Bernhard Docke: Guten Tag.
Meurer: Sie haben auch vor dem Supreme Court für Ihren Mandanten geklagt. Empfinden Sie das Urteil als einen großen Erfolg?
Docke: Ja sicher. Es ist ein Sieg der Rechtsstaatlichkeit über eine rechtliche Argumentation um Positionen der Bush-Administration, die abwegig und mittelalterlich war. Dass man dieses Urteil jetzt so feiern muss, sagt auch etwas über die Zeiten aus, in denen wir leben, weil der Supreme Court eigentlich etwas Selbstverständliches klargestellt hat: dass auch in Zeiten der Krise die Regierung nicht nach Gutdünken mit Gefangenen verfahren darf, dass auch in Zeiten der Krise die Regierung Recht und Gesetz achten muss und dass alle Gefangenen der Amerikaner, egal wo, wie lange und von wem sie festgehalten werden, das Recht haben, ihre Inhaftierung richterlich überprüfen zu lassen. Das sind jahrhundertealte Rechte, die der Supreme Court jetzt noch einmal hochhalten muss, es ist traurig, dass erst der Supreme Court der Bush-Administration diesen Weg weisen muss.

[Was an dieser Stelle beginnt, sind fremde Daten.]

(* ===== verification/Session.v ===== *)
(** * Prepared and bound statements

    [rocto/handle_parse.c] and [rocto/handle_bind.c]: the statements a client
    prepares and binds live in the YottaDB global ^session(id, kind, name).  The
    database is libyottadb, which the sources only call: [YottaDB] is its
    interface and [YottaDBLaws] what its documentation promises; the handlers'
    theorems are proved against the interface. *)
From stdpp Require Import strings gmap.
From S2P Require Import Prelude CMem Errors Frontend FrontendSpec Backend Deserialize.

(** ** libyottadb *)
Inductive ydb_status :=
  | YDB_OK | YDB_ERR_GVUNDEF | YDB_ERR_LVUNDEF | YDB_ERR_NODEEND | YDB_ERR_OTHER.
#[export] Instance ydb_status_eq_dec : EqDecision ydb_status.
Proof. solve_decision. Defined.

(** A node is a global name and its subscripts; [ydb_get_s] is given the size of
    the buffer the value is put in. *)
Class YottaDB := {
  db : Type;
  ydb_get_s : db → list (list byte) → Z → ydb_status * list byte;
  ydb_set_s : db → list (list byte) → list byte → ydb_status * db;
}.
(** What is set under a subscript leaves the other nodes alone; a set of an intrinsic variable, which has
    no subscript, may not ($ZGBLDIR says where the globals are). *)
Class YottaDBLaws `{YottaDB} : Prop := {
  get_set_same d k v d' n :
    ydb_set_s d k v = (YDB_OK, d') → zlen v ≤ n → ydb_get_s d' k n = (YDB_OK, v);
  get_set_other d k k' v d' n :
    ydb_set_s d k v = (YDB_OK, d') → (1 < length k)%nat → k ≠ k' → ydb_get_s d' k' n = ydb_get_s d k' n;
  get_fits d k n v : ydb_get_s d k n = (YDB_OK, v) → zlen v ≤ n;
}.

(** [YDB_ERROR_CHECK]: logs at level FATAL, which ends the process. *)
Definition ydb_error_check (status : ydb_status) : outcome unit :=
  if decide (status = YDB_OK) then Ret () else Halt FatalExit.

(** [YDB_COPY_STRING_TO_BUFFER] to a new buffer of [MAX_STR_CONST] bytes: a longer string is not
    copied and leaves it empty. *)
Definition ydb_buffer (s : list byte) : list byte := if zlen s <=? MAX_STR_CONST then s else [].

(** [config->global_names.session] and [session->session_id]. *)
Record RoctoSession := { session_global : list byte; session_id : list byte }.

Section handlers.
Context `{YottaDB} (session : RoctoSession) (mem : nat → byte).

(** [make_buffers(config->global_names.session, 3, session_id, kind, name)]. *)
Definition session_node (kind : string) (name : list byte) : list (list byte) :=
  [session_global session; session_id session; lit kind; name].

(** The code returned, the database, and the messages given to [send_message]. *)
Definition handler_result : Type := (Z * db * list (list byte))%type.

Definition handle_parse (parse : Parse) (d : db) : outcome handler_result :=
  dest ← string_at (p_block parse) (p_dest parse);
  sql_expression ← string_at (p_block parse) (p_query parse);
  let '(status, d) := ydb_set_s d (session_node "prepared" dest) sql_expression in
  _ ← ydb_error_check status;
  response ← wire make_parse_complete;
  Ret (0, d, [response]).

(** [while(ptr < end_ptr && *ptr >= 48 && *ptr <= 57) ptr++;] *)
Definition is_digit (c : byte) : bool := (48 <=? b2z c) && (b2z c <=? 57).
Fixpoint span_digits (s : list byte) : list byte * list byte :=
  match s with
  | c :: s' => if is_digit c then let '(ds, r) := span_digits s' in (c :: ds, r) else ([], s)
  | [] => ([], [])
  end.
(** [atoi] of a run of digits: [strtol] saturates and the result is cut to [int]. *)
Definition digits_value (ds : list byte) : Z := fold_left (λ a c, 10 * a + (b2z c - 48)) ds 0.
Definition atoi (ds : list byte) : Z := s32 (Z.min (2 ^ 63 - 1) (digits_value ds)).

(** Which of the two copies a parameter takes; the codes are host-order shorts now. *)
Definition is_text (bind : Bind) (bind_parm : Z) : outcome bool :=
  let num := b_num_parm_format_codes bind in
  if num =? 0 then Ret true
  else match b_parm_format_codes bind with
  | None => Undef NullPointer
  | Some codes =>
      v ← load16 (b_block bind) (codes + 2 * (if num =? 1 then 0 else bind_parm));
      Ret (s16 v =? 0)
  end.
Definition copy_parameter (bind : Bind) (bind_parm : Z) (new_query : list byte) (pos end_ : Z)
    : outcome copied :=
  t ← is_text bind bind_parm;
  if t : bool then copy_text_parameter bind bind_parm new_query pos end_
  else copy_binary_parameter mem bind bind_parm new_query pos end_.

Definition double_quote : byte := x22.
Definition dollar : byte := chr "$".

(** [$<n>] at the read pointer.  When the number is out of range the code sends an
    error and then frees [z_status_value.buf_addr], which nothing has set. *)
Definition paste_parameter (bind : Bind) (bind_parm : Z) (new_query : list byte) (pos : Z)
    : outcome copied :=
  if bind_parm =? -1 then
    new_query ← store8 new_query pos double_quote;
    new_query ← store8 new_query (pos + 1) double_quote;
    Ret (Some (new_query, pos + 2), [])
  else if (b_num_parms bind <=? bind_parm) || (bind_parm <? 0) then
    _ ← send_error PSQL_Code_Syntax_Error "wrong number of parameters for prepared statement";
    Undef Uninitialised
  else
    new_query ← store8 new_query pos double_quote;
    '(q, sent) ← copy_parameter bind bind_parm new_query (pos + 1) MAX_STR_CONST;
    match q with
    | None => Ret (None, sent)
    | Some (new_query, pos) =>
        new_query ← store8 new_query pos double_quote;
        Ret (Some (new_query, pos + 1), sent)
    end.

(** The substitution loop over what is left of the statement; each turn takes at
    least one byte of it. *)
Fixpoint bind_loop (fuel : nat) (bind : Bind) (text new_query : list byte) (pos : Z)
    : outcome copied :=
  match fuel with
  | O => NoFuel
  | S fuel' =>
      match text with
      | [] => Ret (Some (new_query, pos), [])
      | c :: rest =>
          '(rest, (q, sent)) ← (if decide (c = dollar) then
              let '(ds, rest') := span_digits rest in
              r ← paste_parameter bind (atoi ds) new_query pos; Ret (rest', r)
            else
              new_query ← store8 new_query pos c; Ret (rest, (Some (new_query, pos + 1), [])));
          match q with
          | None => Ret (None, sent)
          | Some (new_query, pos) =>
              _ ← c_assert (pos <? MAX_STR_CONST);
              bind_loop fuel' bind rest new_query pos
          end
      end
  end.

Definition handle_bind (bind : Bind) (d : db) : outcome handler_result :=
  source ← string_at (b_block bind) (b_source bind);
  let '(status, sql_expression) := ydb_get_s d (session_node "prepared" source) (MAX_STR_CONST - 1) in
  if decide (status = YDB_ERR_GVUNDEF) then
    sent ← send_error PSQL_Code_Invalid_Sql_Statement_Name "Bind to unknown query attempted";
    Ret (-1, d, sent)
  else
  _ ← ydb_error_check status;
  '(q, sent) ← bind_loop (S (length sql_expression)) bind sql_expression (malloc mem MAX_STR_CONST) 0;
  match q with
  | None => Ret (-1, d, sent)
  | Some (new_query, pos) =>
      dest ← string_at (b_block bind) (b_dest bind);
      text ← load_bytes new_query 0 pos;
      let '(status, d) := ydb_set_s d (session_node "bound" dest) text in
      _ ← ydb_error_check status;
      response ← wire make_bind_complete;
      Ret (0, d, [response])
  end.
End handlers.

Meurer: Zum Schicksal Ihres Mandanten: wie schnell werden Sie jetzt eine Haftüberprüfung für ihn in die Wege leiten können?
Docke: Wir werden das jetzt unmittelbar einleiten. Bislang habe ich noch keine Stellungnahme der US-Administration gehört, ob sie jetzt freiwillig Terrain freigeben, Anwälte zulassen, diesen Akteneinsicht gewähren, Haftüberprüfung vornehmen oder sofort Spreu von Weizen trennen und dort, wo es keine Haftgründe gibt, die Leute von alleine freizulassen. Wir wissen nicht, ob ihr diese ganzen rechtsstaatlichen Standards, die wie gesagt eigentlich selbstverständlich sind für einen Rechtsstaat, ob wir die jetzt vor Gericht durchsetzen müssen oder ob die Bush-Administration dieses Terrain räumt.
Meurer: Besteht die Möglichkeit, dass Ihr Mandant vorerst auf freien Fuß kommt, aber dann immer noch einen Prozess zu gegenwärtigen hat?
Docke: Nein, das halte ich für ausgeschlossen. Wenn es belastendes Material gibt, wird es dort Anklagen geben, die werden dann vor amerikanischen Gerichten verhandelt werden, eine Freilassung wird dann möglicherweise mit dem Urteilsspruch erfolgen. Ich gehen aber davon aus, dass Murat Kurnaz nicht angeklagt wird, weil alles dagegen spricht, dass es dafür ausreichendes belastendes Material gibt.
Meurer: Werden Sie ihn besuchen können? Sie haben ihn ja glaube ich noch nie gesehen?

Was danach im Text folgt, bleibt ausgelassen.